**HOW TO COMPLETE THIS TASK**
Please repeat the listing exactly, starting at its first line and stopping after the line that contains "pose proof (iput_rep".

**DATA EXTRACT**

--- START ---

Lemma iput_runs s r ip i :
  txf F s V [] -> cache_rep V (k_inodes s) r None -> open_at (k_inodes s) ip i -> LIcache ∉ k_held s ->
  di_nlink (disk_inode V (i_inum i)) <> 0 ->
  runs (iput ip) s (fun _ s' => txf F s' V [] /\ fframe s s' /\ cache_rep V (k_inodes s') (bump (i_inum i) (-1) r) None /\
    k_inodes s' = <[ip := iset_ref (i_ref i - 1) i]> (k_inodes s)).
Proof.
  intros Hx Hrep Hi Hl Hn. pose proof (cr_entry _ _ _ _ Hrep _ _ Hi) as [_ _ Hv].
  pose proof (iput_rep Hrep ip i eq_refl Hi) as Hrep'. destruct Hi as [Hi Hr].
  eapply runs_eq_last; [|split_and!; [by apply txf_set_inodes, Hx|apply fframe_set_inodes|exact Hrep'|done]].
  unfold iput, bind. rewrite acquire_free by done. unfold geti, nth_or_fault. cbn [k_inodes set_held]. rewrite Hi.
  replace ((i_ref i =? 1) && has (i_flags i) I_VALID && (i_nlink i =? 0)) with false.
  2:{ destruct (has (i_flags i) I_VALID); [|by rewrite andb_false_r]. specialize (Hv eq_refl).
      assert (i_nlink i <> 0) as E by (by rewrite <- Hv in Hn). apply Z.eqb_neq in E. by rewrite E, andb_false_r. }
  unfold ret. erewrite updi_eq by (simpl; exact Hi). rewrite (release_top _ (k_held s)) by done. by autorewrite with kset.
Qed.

--- END ---

**ANSWER FOR THE TASK**
Lemma iput_runs s r ip i :
  txf F s V [] -> cache_rep V (k_inodes s) r None -> open_at (k_inodes s) ip i -> LIcache ∉ k_held s ->
  di_nlink (disk_inode V (i_inum i)) <> 0 ->
  runs (iput ip) s (fun _ s' => txf F s' V [] /\ fframe s s' /\ cache_rep V (k_inodes s') (bump (i_inum i) (-1) r) None /\
    k_inodes s' = <[ip := iset_ref (i_ref i - 1) i]> (k_inodes s)).
Proof.
  intros Hx Hrep Hi Hl Hn. pose proof (cr_entry _ _ _ _ Hrep _ _ Hi) as [_ _ Hv].
  pose proof (iput_rep Hrep ip i eq_refl Hi) as Hrep'. destruct Hi as [Hi Hr].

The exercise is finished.